== What you have to do ==
After locating the line that contains "- assert (grid" in the records below, write out exactly that line and each line after it through the one that contains "expectedSourceBarCount g ts", and nothing else.

== Data for analysis ==
*****
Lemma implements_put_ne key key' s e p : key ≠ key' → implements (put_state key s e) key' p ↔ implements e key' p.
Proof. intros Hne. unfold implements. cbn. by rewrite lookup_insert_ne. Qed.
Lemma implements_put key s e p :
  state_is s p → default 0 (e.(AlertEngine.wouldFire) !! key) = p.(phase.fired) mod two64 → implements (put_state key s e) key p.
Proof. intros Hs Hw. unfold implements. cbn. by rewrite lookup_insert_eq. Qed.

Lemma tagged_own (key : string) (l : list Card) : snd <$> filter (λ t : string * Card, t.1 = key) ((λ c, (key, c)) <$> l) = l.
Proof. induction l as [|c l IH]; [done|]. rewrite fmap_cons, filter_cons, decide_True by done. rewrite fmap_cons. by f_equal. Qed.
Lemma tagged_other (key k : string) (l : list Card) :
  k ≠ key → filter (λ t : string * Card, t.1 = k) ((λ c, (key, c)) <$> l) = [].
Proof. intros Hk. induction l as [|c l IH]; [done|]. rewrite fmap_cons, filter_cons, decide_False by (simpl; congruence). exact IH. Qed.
*****
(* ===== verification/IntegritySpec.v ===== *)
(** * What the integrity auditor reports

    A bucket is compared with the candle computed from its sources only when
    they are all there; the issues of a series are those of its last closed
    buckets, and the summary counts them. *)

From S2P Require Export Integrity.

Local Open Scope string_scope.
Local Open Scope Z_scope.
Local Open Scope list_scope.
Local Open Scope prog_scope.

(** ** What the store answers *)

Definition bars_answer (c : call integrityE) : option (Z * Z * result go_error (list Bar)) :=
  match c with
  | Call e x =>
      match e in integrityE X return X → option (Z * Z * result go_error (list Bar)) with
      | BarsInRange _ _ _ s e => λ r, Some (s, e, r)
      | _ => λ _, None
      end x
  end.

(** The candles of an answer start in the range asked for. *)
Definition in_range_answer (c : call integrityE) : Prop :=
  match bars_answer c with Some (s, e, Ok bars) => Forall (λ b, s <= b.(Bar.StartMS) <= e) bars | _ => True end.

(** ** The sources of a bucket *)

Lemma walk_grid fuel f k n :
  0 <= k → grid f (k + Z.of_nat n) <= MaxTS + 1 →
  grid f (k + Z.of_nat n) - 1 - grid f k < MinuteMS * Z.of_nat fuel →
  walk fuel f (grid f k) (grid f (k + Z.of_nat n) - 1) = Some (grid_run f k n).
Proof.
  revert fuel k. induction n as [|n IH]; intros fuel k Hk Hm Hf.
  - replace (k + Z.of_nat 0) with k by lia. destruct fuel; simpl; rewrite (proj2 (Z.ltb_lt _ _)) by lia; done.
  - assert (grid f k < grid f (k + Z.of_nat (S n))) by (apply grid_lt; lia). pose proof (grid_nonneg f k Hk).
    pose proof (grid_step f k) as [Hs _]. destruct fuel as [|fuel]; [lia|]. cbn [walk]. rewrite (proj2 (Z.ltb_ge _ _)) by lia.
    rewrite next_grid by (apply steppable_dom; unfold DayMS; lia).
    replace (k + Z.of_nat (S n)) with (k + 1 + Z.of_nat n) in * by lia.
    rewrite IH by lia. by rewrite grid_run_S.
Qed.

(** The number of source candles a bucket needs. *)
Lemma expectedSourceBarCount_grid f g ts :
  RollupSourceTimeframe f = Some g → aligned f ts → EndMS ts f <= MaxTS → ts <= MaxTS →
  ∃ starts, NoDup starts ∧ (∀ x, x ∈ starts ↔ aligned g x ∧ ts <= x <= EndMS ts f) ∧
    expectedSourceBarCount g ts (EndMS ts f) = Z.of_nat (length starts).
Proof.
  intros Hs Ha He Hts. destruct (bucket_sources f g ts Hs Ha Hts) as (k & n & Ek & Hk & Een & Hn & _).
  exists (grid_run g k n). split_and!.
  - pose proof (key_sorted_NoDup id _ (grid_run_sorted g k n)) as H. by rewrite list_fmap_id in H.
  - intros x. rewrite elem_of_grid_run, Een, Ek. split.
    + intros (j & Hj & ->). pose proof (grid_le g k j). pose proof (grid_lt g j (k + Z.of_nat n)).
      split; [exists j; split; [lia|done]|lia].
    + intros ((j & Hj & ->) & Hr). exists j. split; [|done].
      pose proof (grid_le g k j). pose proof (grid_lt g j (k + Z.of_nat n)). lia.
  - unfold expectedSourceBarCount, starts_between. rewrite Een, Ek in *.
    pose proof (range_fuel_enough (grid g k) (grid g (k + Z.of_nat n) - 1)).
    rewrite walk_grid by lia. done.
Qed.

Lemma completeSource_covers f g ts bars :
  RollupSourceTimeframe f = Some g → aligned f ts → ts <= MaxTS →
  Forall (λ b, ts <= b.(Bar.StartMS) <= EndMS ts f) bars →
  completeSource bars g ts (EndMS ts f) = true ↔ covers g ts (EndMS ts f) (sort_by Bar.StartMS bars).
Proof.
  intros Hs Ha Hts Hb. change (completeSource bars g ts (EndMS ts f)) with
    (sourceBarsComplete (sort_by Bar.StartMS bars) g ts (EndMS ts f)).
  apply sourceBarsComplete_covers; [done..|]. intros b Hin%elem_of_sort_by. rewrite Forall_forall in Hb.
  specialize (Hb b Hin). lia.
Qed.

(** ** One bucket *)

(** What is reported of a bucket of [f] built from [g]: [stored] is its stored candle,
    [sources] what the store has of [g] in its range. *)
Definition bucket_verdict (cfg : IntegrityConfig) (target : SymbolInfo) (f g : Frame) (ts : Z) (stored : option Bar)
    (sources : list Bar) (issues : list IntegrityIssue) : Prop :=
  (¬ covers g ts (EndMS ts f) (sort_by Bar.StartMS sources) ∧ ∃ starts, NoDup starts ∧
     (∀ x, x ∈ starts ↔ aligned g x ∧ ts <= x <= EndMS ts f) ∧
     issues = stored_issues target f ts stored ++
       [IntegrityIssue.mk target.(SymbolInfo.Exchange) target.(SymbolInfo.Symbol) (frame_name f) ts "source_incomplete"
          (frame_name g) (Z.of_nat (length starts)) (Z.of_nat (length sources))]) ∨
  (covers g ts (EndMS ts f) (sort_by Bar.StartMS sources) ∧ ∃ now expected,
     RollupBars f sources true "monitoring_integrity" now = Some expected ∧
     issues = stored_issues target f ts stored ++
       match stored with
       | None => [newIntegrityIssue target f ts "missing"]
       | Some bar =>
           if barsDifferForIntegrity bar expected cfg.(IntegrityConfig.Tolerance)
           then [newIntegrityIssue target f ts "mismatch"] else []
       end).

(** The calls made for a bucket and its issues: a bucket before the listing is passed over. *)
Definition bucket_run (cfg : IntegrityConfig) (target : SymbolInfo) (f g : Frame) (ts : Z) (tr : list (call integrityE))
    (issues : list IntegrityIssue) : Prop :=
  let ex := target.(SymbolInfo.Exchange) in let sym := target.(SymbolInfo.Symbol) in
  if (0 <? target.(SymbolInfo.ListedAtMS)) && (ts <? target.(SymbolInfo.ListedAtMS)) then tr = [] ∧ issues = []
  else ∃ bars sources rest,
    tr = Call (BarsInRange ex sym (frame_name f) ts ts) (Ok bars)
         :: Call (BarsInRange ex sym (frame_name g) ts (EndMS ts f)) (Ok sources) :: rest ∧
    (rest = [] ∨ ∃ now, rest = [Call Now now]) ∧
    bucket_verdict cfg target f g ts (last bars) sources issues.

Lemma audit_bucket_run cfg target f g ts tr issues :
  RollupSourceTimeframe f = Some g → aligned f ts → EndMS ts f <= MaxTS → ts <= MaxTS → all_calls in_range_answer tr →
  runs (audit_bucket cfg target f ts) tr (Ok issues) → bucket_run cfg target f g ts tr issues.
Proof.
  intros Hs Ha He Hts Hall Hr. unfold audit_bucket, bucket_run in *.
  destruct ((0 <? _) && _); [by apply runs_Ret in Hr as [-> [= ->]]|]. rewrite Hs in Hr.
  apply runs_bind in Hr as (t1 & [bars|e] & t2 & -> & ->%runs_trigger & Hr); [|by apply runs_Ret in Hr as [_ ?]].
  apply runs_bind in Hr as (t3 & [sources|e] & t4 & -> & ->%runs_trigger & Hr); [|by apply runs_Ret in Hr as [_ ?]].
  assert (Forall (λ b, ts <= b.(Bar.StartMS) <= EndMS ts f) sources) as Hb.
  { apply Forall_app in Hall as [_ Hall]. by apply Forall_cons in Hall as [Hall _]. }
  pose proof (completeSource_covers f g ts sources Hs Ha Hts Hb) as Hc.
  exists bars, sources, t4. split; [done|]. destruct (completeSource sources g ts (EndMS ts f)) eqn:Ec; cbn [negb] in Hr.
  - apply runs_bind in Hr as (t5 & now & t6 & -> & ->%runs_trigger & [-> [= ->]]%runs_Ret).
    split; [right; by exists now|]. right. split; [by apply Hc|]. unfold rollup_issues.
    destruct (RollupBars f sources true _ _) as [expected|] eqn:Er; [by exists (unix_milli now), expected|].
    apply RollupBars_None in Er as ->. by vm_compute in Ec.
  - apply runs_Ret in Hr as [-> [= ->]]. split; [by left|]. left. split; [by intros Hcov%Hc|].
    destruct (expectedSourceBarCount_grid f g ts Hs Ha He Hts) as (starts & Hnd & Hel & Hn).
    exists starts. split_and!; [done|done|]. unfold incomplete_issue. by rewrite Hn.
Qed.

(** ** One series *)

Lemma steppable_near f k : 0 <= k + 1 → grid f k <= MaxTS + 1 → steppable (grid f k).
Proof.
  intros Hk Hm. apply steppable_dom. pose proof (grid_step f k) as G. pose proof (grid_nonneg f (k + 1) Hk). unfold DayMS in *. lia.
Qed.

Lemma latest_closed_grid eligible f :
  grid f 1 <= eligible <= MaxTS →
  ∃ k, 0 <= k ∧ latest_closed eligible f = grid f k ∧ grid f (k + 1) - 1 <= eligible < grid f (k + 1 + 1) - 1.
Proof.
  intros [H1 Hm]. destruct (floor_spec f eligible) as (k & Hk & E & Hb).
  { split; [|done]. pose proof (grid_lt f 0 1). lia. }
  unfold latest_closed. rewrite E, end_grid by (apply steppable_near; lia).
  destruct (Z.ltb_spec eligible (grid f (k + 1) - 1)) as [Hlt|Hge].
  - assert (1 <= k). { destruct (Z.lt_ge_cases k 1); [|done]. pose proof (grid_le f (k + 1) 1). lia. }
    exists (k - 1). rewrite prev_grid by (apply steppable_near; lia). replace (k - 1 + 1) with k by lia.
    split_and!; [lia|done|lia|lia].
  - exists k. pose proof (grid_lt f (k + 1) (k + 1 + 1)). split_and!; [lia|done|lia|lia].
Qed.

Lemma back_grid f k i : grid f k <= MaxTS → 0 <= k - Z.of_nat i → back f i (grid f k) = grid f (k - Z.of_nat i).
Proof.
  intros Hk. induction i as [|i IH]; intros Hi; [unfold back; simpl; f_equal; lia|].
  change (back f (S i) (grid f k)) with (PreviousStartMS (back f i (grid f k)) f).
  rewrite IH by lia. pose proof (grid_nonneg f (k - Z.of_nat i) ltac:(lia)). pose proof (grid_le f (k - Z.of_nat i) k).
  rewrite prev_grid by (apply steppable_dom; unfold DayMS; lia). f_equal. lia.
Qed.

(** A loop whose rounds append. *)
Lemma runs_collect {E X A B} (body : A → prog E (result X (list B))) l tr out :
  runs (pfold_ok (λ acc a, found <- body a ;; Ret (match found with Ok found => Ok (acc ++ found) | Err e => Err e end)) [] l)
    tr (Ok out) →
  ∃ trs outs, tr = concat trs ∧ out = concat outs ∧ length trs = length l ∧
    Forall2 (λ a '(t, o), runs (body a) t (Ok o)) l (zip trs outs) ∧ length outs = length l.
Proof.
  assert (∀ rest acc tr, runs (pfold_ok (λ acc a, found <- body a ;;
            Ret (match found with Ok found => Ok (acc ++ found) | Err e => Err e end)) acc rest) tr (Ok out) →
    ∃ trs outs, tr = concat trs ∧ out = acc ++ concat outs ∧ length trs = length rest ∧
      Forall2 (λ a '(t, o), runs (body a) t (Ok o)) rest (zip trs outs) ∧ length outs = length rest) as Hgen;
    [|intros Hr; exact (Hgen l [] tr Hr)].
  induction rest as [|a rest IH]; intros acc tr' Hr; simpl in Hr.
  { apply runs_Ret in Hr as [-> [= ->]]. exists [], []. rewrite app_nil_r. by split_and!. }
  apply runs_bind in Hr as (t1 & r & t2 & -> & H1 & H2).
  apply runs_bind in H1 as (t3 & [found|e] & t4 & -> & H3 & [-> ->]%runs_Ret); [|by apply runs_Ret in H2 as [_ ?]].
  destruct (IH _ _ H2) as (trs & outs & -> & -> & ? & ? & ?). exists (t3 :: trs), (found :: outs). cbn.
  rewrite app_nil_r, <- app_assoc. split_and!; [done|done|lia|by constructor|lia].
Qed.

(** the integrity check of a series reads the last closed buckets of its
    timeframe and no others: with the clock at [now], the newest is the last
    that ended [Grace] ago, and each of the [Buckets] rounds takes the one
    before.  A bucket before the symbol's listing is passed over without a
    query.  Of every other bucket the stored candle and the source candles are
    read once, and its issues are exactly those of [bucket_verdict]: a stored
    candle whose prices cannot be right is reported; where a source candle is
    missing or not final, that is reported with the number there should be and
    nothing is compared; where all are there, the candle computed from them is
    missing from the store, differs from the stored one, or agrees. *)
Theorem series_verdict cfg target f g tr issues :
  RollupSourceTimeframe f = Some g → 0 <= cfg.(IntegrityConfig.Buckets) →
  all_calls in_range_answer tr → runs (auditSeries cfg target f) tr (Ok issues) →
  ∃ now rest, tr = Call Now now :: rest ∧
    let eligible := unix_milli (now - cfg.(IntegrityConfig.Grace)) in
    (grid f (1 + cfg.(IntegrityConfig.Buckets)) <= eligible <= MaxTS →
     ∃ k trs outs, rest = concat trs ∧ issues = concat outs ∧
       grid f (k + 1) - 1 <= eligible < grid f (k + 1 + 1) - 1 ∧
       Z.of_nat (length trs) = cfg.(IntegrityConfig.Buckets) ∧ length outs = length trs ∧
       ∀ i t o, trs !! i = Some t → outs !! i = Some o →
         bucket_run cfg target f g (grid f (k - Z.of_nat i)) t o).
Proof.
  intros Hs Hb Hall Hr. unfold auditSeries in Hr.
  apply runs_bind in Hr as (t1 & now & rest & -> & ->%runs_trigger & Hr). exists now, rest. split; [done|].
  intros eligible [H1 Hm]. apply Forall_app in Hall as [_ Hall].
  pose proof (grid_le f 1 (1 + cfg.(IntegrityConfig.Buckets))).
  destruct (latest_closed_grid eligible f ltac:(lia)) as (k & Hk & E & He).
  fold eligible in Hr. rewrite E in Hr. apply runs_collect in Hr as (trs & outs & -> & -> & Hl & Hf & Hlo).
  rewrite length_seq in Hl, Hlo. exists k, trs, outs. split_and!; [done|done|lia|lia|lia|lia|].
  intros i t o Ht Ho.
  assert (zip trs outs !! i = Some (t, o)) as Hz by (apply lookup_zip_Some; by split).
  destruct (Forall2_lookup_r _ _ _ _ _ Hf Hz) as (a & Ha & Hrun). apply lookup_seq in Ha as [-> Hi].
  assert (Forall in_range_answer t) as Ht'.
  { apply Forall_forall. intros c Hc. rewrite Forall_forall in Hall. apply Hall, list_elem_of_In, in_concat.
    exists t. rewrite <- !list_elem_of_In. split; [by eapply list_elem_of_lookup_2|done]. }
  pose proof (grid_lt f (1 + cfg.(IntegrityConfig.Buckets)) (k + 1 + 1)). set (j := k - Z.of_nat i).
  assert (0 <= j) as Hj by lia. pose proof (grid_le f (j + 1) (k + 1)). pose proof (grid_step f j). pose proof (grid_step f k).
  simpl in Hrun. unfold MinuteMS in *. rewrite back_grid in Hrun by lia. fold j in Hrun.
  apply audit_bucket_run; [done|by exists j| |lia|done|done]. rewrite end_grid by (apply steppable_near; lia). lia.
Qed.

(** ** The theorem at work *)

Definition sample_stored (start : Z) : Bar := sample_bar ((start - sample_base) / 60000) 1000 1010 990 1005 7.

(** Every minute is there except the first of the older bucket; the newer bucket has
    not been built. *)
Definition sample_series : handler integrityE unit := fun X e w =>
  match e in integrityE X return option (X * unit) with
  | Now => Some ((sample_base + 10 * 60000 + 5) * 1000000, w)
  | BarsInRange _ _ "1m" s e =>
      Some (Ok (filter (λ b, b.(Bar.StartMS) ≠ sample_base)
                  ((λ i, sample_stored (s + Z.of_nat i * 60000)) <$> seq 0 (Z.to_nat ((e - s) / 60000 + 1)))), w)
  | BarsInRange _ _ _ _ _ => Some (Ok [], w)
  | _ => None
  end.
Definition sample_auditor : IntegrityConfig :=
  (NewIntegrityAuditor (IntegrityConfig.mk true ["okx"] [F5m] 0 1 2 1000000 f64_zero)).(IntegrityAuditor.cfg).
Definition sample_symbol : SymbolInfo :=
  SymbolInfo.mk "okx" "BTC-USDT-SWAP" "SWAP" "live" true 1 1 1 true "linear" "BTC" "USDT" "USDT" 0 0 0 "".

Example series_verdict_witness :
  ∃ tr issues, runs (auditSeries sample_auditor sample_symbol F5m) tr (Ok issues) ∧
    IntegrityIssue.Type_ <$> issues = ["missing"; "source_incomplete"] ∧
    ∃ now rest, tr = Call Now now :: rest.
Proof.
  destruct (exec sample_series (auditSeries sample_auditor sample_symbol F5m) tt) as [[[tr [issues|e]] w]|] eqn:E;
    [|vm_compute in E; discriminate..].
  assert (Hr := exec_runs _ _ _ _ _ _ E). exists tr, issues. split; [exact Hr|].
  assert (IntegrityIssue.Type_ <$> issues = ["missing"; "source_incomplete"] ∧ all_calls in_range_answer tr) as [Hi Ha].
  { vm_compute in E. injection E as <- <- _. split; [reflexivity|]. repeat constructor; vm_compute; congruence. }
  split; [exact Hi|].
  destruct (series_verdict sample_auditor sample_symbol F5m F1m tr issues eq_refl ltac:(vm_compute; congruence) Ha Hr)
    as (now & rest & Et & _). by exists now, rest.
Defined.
*****
== Reply ==
  - assert (grid f k < grid f (k + Z.of_nat (S n))) by (apply grid_lt; lia). pose proof (grid_nonneg f k Hk).
    pose proof (grid_step f k) as [Hs _]. destruct fuel as [|fuel]; [lia|]. cbn [walk]. rewrite (proj2 (Z.ltb_ge _ _)) by lia.
    rewrite next_grid by (apply steppable_dom; unfold DayMS; lia).
    replace (k + Z.of_nat (S n)) with (k + 1 + Z.of_nat n) in * by lia.
    rewrite IH by lia. by rewrite grid_run_S.
Qed.

(** The number of source candles a bucket needs. *)
Lemma expectedSourceBarCount_grid f g ts :
  RollupSourceTimeframe f = Some g → aligned f ts → EndMS ts f <= MaxTS → ts <= MaxTS →
  ∃ starts, NoDup starts ∧ (∀ x, x ∈ starts ↔ aligned g x ∧ ts <= x <= EndMS ts f) ∧
    expectedSourceBarCount g ts (EndMS ts f) = Z.of_nat (length starts).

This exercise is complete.